E vamos agora ao último caderno desta recolha sobre o
associativismo na terra do limonete. Duzentos anos decorreram desde que
Tavarede, já liberta do jugo da família Quadros, que durante cerca de três
séculos oprimiram e vexaram o povo local, iniciou um novo modo de viver,
deixando de ‘vegetar’ como os seus Senhores o obrigaram. Os tavaredenses
aprenderam, então, que a sua vida terrena não podia ser unicamente trabalhar. É
que, por esses tempos, tinham acabado de aqui chegar, trazidos pelos ventos do
leste, os ideais da liberdade, da igualdade e da fraternidade, provindos da
França.
Escrevemos, ao iniciarmos esta tarefa,
que o associativismo teria tido os seus princípios, na nossa terra, na primeira
década do século dezanove ou, talvez, na última do século anterior. Nas nossas
buscas, não conseguimos encontrar uma certeza absoluta. Mas, embora o não
possamos garantir, julgamos não estar afastados da verdade.
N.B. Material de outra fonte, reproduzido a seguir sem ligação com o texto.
(** X10: whatever the filter holds, a command that [all] applies to the
    query handle is one of the whitelist. *)
Theorem all_applies_only_whitelisted (self : KeyStoneJS) (model : string)
    (filter : filter_arg) (d : db (keystone self))
    (q : query (keystone self)) (cmd : string) (args : list value) :
  Apply q cmd args ∈ events (all self model filter d) -> cmd ∈ filterWhitelist.
Proof.
  destruct (lists (keystone self) !! registry_key self model) as [M|] eqn:HM.
  2:{ unfold all. rewrite HM. intros Hin. inversion Hin. }
  assert (Hbase : filter = FilterNull \/ filter = FilterUndefined \/ filter = FilterArr []
                  \/ exists s rest, filter = FilterArr (s :: rest)).
  { destruct filter as [| |[|s rest]]; eauto 6. }
  destruct Hbase as [H|[H|[H|(s & rest & ->)]]].
  1-3: rewrite (all_base self model M) by auto;
    destruct (query_exec (keystone self) (model_find (keystone self) M) d) as [[err data] d'];
    unfold events; simpl; intros Hin;
    apply elem_of_cons in Hin as [Hin|Hin]; [discriminate Hin|];
    apply list_elem_of_singleton in Hin; discriminate Hin.
  rewrite (all_chaining self model M) by (auto; discriminate).
  pose proof (each_applications self (s :: rest)
                (ChainState (model_find (keystone self) M) VUndefined)) as Happs.
  destruct (each self (s :: rest) (ChainState (model_find (keystone self) M) VUndefined))
    as [[[subFilters' evs] st] raised].
  simpl in Happs. cbv zeta.
  assert (Hevs : Apply q cmd args ∈ evs -> cmd ∈ filterWhitelist).
  { intros Hin. rewrite Forall_forall in Happs.
    destruct (Happs _ Hin) as (q' & cmd' & args' & Heq & Hcmd).
    injection Heq as _ -> _. exact Hcmd. }
  destruct (truthy (match raised with Some ex => error_value ex | None => cur_err st end)).
  - unfold events. simpl. intros Hin.
    apply elem_of_cons in Hin as [Hin|Hin]; [discriminate Hin|exact (Hevs Hin)].
  - destruct (query_exec (keystone self) (cur_query st) d) as [[err data] d'].
    unfold events. simpl. intros Hin.
    apply elem_of_cons in Hin as [Hin|Hin]; [discriminate Hin|].
    apply elem_of_app in Hin as [Hin|Hin]; [exact (Hevs Hin)|].
    apply list_elem_of_singleton in Hin. discriminate Hin.
Qed.

Lemma all_applies_only_whitelisted_witness :
  Apply Runs.after_where "limit" [VNum 5]
    ∈ events (all Mem.plain "User" (FilterArr [Runs.where_a_1; Runs.limit_5]) Mem.users)
  /\ "limit" ∈ filterWhitelist.
Proof.
  assert (Hin : Apply Runs.after_where "limit" [VNum 5]
            ∈ events (all Mem.plain "User" (FilterArr [Runs.where_a_1; Runs.limit_5]) Mem.users))
    by (do 2 apply list_elem_of_further; apply list_elem_of_here).
  split; [exact Hin|].
  exact (all_applies_only_whitelisted Mem.plain "User"
           (FilterArr [Runs.where_a_1; Runs.limit_5]) Mem.users
           Runs.after_where "limit" [VNum 5] Hin).
Defined.

(** X11: for a model in the registry the calls of [all] are the making of
    the base query, then applications of whitelisted commands, then at most
    one execution, which comes last.  The store is changed by that execution
    alone: a call that does not execute leaves it as it was. *)
Theorem all_calls_in_order (self : KeyStoneJS) (model : string)
    (M : handle (keystone self)) (filter : filter_arg) (d : db (keystone self)) :
  let key := registry_key self model in
  let r := all self model filter d in
  lists (keystone self) !! key = Some M ->
  exists applied,
    Forall is_application applied
    /\ ((events r = Find key :: applied /\ final_db r = d)
        \/ (exists q, events r = Find key :: applied ++ [Exec q]
                      /\ final_db r = (query_exec (keystone self) q d).2)).
Proof.
  intros key r HM. subst r.
  assert (Hbase : filter = FilterNull \/ filter = FilterUndefined \/ filter = FilterArr []
                  \/ exists s rest, filter = FilterArr (s :: rest)).
  { destruct filter as [| |[|s rest]]; eauto 6. }
  destruct Hbase as [H|[H|[H|(s & rest & ->)]]].
  1-3: rewrite (all_base self model M) by auto; fold key;
    exists []; split; [constructor|]; right; exists (model_find (keystone self) M);
    destruct (query_exec (keystone self) (model_find (keystone self) M) d) as [[err data] d'];
    split; reflexivity.
  rewrite (all_chaining self model M) by (auto; discriminate). fold key.
  pose proof (each_applications self (s :: rest)
                (ChainState (model_find (keystone self) M) VUndefined)) as Happs.
  destruct (each self (s :: rest) (ChainState (model_find (keystone self) M) VUndefined))
    as [[[subFilters' evs] st] raised].
  simpl in Happs. cbv zeta. exists evs. split; [exact Happs|].
  destruct (truthy (match raised with Some ex => error_value ex | None => cur_err st end)).
  - left. split; reflexivity.
  - right. exists (cur_query st).
    destruct (query_exec (keystone self) (cur_query st) d) as [[err data] d'].
    split; reflexivity.
Qed.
Procurámos descrever o começo dos
tavaredenses na busca da sua instrução. Foi o teatro o meio escolhido. Mas não
foi a nossa terra a primeira. Ainda aqui imperava o despotismo dos fidalgos, já
se fazia teatro em Maiorca, pois temos notícia da ida do morgado Fernando Gomes
de Quadros àquela terra assistir a uma comédia e tentar ‘mimosear’ com pancada,
o dono da casa onde teve lugar a representação. E, certamente, noutros lugares
da região já se apresentava teatro.
Já estamos bem longe dos velhos ‘cardanhos’,
que Ernesto Tomás nos descreveu primorosamente, as tais sociedades dramáticas,
que em Tavarede ‘vegetavam como tortulhos’. Também já pertencem à história as
‘célebres’ representações, em que o público, sem qualquer respeito pelos
actores, fumava e cavaque ava na
improvisada plateia, enquanto assistia ao desenrolar dos dramas, que até as
pedras faziam chorar, e as comédias, que provocavam indigestões de riso. De
igual modo, também em Tavarede se finaram as tão tradicionais representações
dos Autos Pastoris e dos Reis Magos, de que o velho Joaquim Águas
era tão entusiasta!
Mas a verdade é que foram estes
espectáculos que tiveram a maior importância para o desenvolvimento cultural e
recreativo em Tavarede. Podemos dizer, que foi esta a semente que tão
abundamentemente germinou e se reproduziu na pequena e velha aldeia. Claro que
se não deve deixar de dizer que, se a semente e o terreno eram excelentes,
também a sorte nos favoreceu, com um filho tavaredense que dedicou toda a sua
longa vida ao associativismo, cultivando a abençoada semente do teatro, arte
esta em que foi justamente considerado Mestre. Como alguém referiu, sem teatro
Tavarede não seria a mesma, e nós acrescentamos, sem o Mestre José Ribeiro também
o teatro de Tavarede não seria o mesmo.
Mas esta introdução já vai longa e é
tempo de regressar à nossa história. Sabemos o que foi o passado associativo,
conhecemos, ou julgamos conhecer, o associativismo presente, mas ignoramos
completamente como será no futuro. Ao iniciarmos o novo século, o vinte e um,
existiam na freguesia cinco associações culturais e recreativas: a Sociedade de
Instrução Tavaredense, o Grupo Musical e de Instrução Tavaredense, o Grupo
Musical Carritense, o Clube Desportivo e Recreativo da Chã e o Grupo Desportivo
e Amizade do Saltadouro. E, facto digno de registo, todas as cinco instaladas
em sedes próprias e todas desenvolvendo activamente a sua nobre missão.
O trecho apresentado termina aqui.